ABC Good Morning America yesterday
The best approach is to have excellent fitting dentures so that you don't need denture creams.
Millions of people use denture cream (also known as denture adhesive). Some, but not all, denture creams contain zinc. A few recent case reports in the scientific literature indicate a possible association between excessive use of zinc-containing denture creams and neurological and hematological problems.
In each situation, the patients had ill-fitting dentures and reported using excessive amounts of denture cream with zinc for years. Several people reported using two or more tubes of denture cream per week for years, when one tube would normally last for 3-10 weeks, when used as directed.
The authors theorize that the patients probably swallowed excess denture cream, and that over years of use, zinc may have built up in these individual’s bodies. It is well documented that swallowing excessive amounts of zinc can raise blood levels of zinc which can lead to lower blood levels of copper. The lower blood level of copper can then lead to neurological and hematological problems.
More information is needed to determine if there is a cause and effect relationship.

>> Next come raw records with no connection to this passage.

(** ** A failed ejection *)

(** C3, as the code has it.  When the ejection tool exits with a nonzero
    status, the write had succeeded and its success was printed, but the
    failure is fatal: [_flash_usb_drive] raises [CalledProcessError] and
    prints no ejection success, and [create] ends with that error, without
    its closing message. *)
Theorem eject_failure_is_fatal (env : Env) (w : World) :
  (forall (device : string) (force : bool),
      exists new,
        trace (_flash_usb_drive env device force w).2 = (trace w ++ new)%list
        /\ (existsb is_eject_failure new = true ->
            (_flash_usb_drive env device force w).1 = Raised CalledProcessError
            /\ existsb is_write_success new = true
            /\ In (Print (flashed_message device)) new
            /\ existsb (prints (ejected_message device)) new = false))
  /\ (exists new,
        trace (create env w).2 = (trace w ++ new)%list
        /\ (existsb is_eject_failure new = true ->
            (create env w).1 = Raised CalledProcessError
            /\ existsb is_write_success new = true
            /\ existsb announces_completion new = false)).
Proof.
  split.
  - intros device force.
    destruct (flash_usb_drive_runs env device force w) as (new & Ht & Hrun & _).
    exists new. split; [exact Ht |].
    apply (flash_run_eject_failure _ _ _ _ _ _ Hrun).
  - destruct (create_runs env w) as (new & Ht & Hrun).
    exists new. split; [exact Ht |].
    apply (create_run_eject_failure _ _ _ _ _ Hrun).
Qed.

Lemma eject_failure_is_fatal_witness :
  (create (Example.tools 1 Example.mixed_devices) (Example.start true [true] [])).1
  = Raised CalledProcessError
  /\ exists new,
       trace (create (Example.tools 1 Example.mixed_devices)
                (Example.start true [true] [])).2 = new
       /\ existsb is_write_success new = true
       /\ existsb announces_completion new = false.
Proof.
  destruct (proj2 (eject_failure_is_fatal (Example.tools 1 Example.mixed_devices)
                     (Example.start true [true] [])))
    as (new & Ht & H).
  assert (He : existsb is_eject_failure new = true).
  { vm_compute in Ht. subst new. vm_compute. reflexivity. }
  destruct (H He) as (Hr & Hw & Hc).
  split; [exact Hr |]. exists new. auto.
Defined.

(** C3 as it is claimed fails: with one USB stick found, the operator
    agreeing and every tool succeeding except [eject], which exits with
    status 1, the image is written, and then neither does the provisioner
    return nor does the command go on to its closing message. *)
Lemma eject_failure_not_recovered :
  let env := Example.tools 1 Example.mixed_devices in
  let w := Example.start true [true] [] in
  existsb is_write_success (trace (_flash_usb_drive env "/dev/sdb" true w).2) = true
  /\ existsb is_eject_failure (trace (_flash_usb_drive env "/dev/sdb" true w).2) = true
  /\ (_flash_usb_drive env "/dev/sdb" true w).1 <> Returned tt
  /\ existsb is_write_success (trace (create env w).2) = true
  /\ existsb is_eject_failure (trace (create env w).2) = true
  /\ (create env w).1 <> Returned tt
  /\ existsb announces_completion (trace (create env w).2) = false.
Proof.
  cbv zeta. repeat split; try (vm_compute; reflexivity); vm_compute; discriminate.
Qed.

(** ** The missing provisioning configuration *)

Lemma preseed_copy_is_not_config :
  path_join WORKSPACE_DIR PRESEED_FILENAME <> POST_INSTALL_CONFIG.
Proof. vm_compute. discriminate. Qed.

(** The generator on a world without the configuration: the error message,
    exit code 1, and nothing else. *)
Lemma generate_without_config (env : Env) (w : World) :
  fs w !! POST_INSTALL_CONFIG = None ->
  _generate_post_install_script env w
  = (Raised (Exit 1), log (Print config_not_found_message) w).
Proof.
  intros H. unfold _generate_post_install_script, bind, exists_, print, raise.
  rewrite H. reflexivity.
Qed.

(** C4. Without the provisioning configuration file (and with tools that do
    not create it), [create] aborts and the bootloader patcher never runs:
    neither boot menu is written and the patcher's success is not printed.
    The generator itself prints the error naming the configuration path,
    leaves the file system as it is and exits with code 1; so when the
    earlier stages have passed, that error is the last thing [create] does. *)
Theorem missing_config_aborts_before_patching (env : Env) (w : World) :
  fs w !! POST_INSTALL_CONFIG = None ->
  (forall history files argv status stdout files',
      os_exec env history files argv = Exited status stdout files' ->
      files !! POST_INSTALL_CONFIG = None ->
      files' !! POST_INSTALL_CONFIG = None) ->
  (_generate_post_install_script env w
   = (Raised (Exit 1), log (Print config_not_found_message) w)
   /\ config_not_found_message
      = "[bold red]Error:[/bold red] Post-install config not found at [yellow]'"
        ++ POST_INSTALL_CONFIG ++ "'[/yellow].")
  /\ exists e new,
       (create env w).1 = Raised e
       /\ trace (create env w).2 = (trace w ++ new)%list
       /\ existsb (writes_to isolinux_cfg_path) new = false
       /\ existsb (writes_to grub_cfg_path) new = false
       /\ existsb (prints bootloader_success_message) new = false
       /\ (existsb (prints preseed_success_message) new = true ->
           e = Exit 1 /\ last new = Some (Print config_not_found_message)).
Proof.
  intros Habsent Hframe.
  split; [split; [apply generate_without_config, Habsent | reflexivity] |].
  unfold create, _verify_prerequisites, _extract_iso, _create_preseed_config.
  cbv zeta. io_unfold. io_reduce.
  destruct (which env "xorriso"); io_reduce.
  2: { eexists _, _. split; [reflexivity |]. split; [trace_ex |].
       repeat split; try reflexivity; discriminate. }
  destruct (fs w !! WORKSPACE_DIR) eqn:Hdir; io_reduce.
  { eexists _, _. split; [reflexivity |]. split; [trace_ex |].
    repeat split; try reflexivity; discriminate. }
  match goal with
  | |- context [os_exec env ?h ?f ?c] =>
      destruct (os_exec env h f c) as [|status stdout files|status] eqn:Hexec;
      [| pose proof (Hframe _ _ _ _ _ _ Hexec Habsent) as Hfiles
       | pose proof Habsent as Hfiles]
  end; io_reduce.
  { eexists _, _. split; [reflexivity |]. split; [trace_ex |].
    repeat split; try reflexivity; discriminate. }
  all: destruct (status =? 0)%Z; io_reduce.
  2, 4: eexists _, _; (split; [reflexivity |]); (split; [trace_ex |]);
    repeat split; try reflexivity; discriminate.
  all: match goal with
       | |- context [?f !! PRESEED_FILENAME] =>
           destruct (f !! PRESEED_FILENAME) as [answers_text|] eqn:Hpre
       end; io_reduce.
  2, 4: eexists _, _; (split; [reflexivity |]); (split; [trace_ex |]);
    repeat split; try reflexivity; discriminate.
  all: rewrite Hpre; io_reduce.
  all: match goal with
       | |- context [os_copy ?e ?t ?f ?src ?dst] => destruct (os_copy e t f src dst)
       end; io_reduce.
  1, 3: eexists _, _; (split; [reflexivity |]); (split; [trace_ex |]);
    repeat split; try reflexivity; discriminate.
  all: rewrite generate_without_config
    by (io_reduce; rewrite lookup_insert_ne by apply preseed_copy_is_not_config;
        exact Hfiles).
  all: unfold log; io_reduce.
  all: eexists _, _; (split; [reflexivity |]); (split; [trace_ex |]);
    repeat split; reflexivity.
Qed.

The U.S. Food and Drug Administration has not issued an advisory or recall of zinc-containing denture creams at this time. As of Feb. 19, 2010, Glaxo Smith Kline, a major manufacturer of denture cream, voluntarily decided, as a precautionary measure, to stop using zinc in the following denture cream brands: Super Poligrip Original, Super Poligrip Ultra Fresh and Super Poligrip Extra Care.
The ADA advises denture wearers to see their dentist if their dentures do not fit well or if they have questions about the use of dental cream. Dental examinations and appropriate care can reduce the need for denture adhesive products.
But, while there is scientific and legal ambiguity as to the causation of neurologic disease, it might be best to stay away from these products.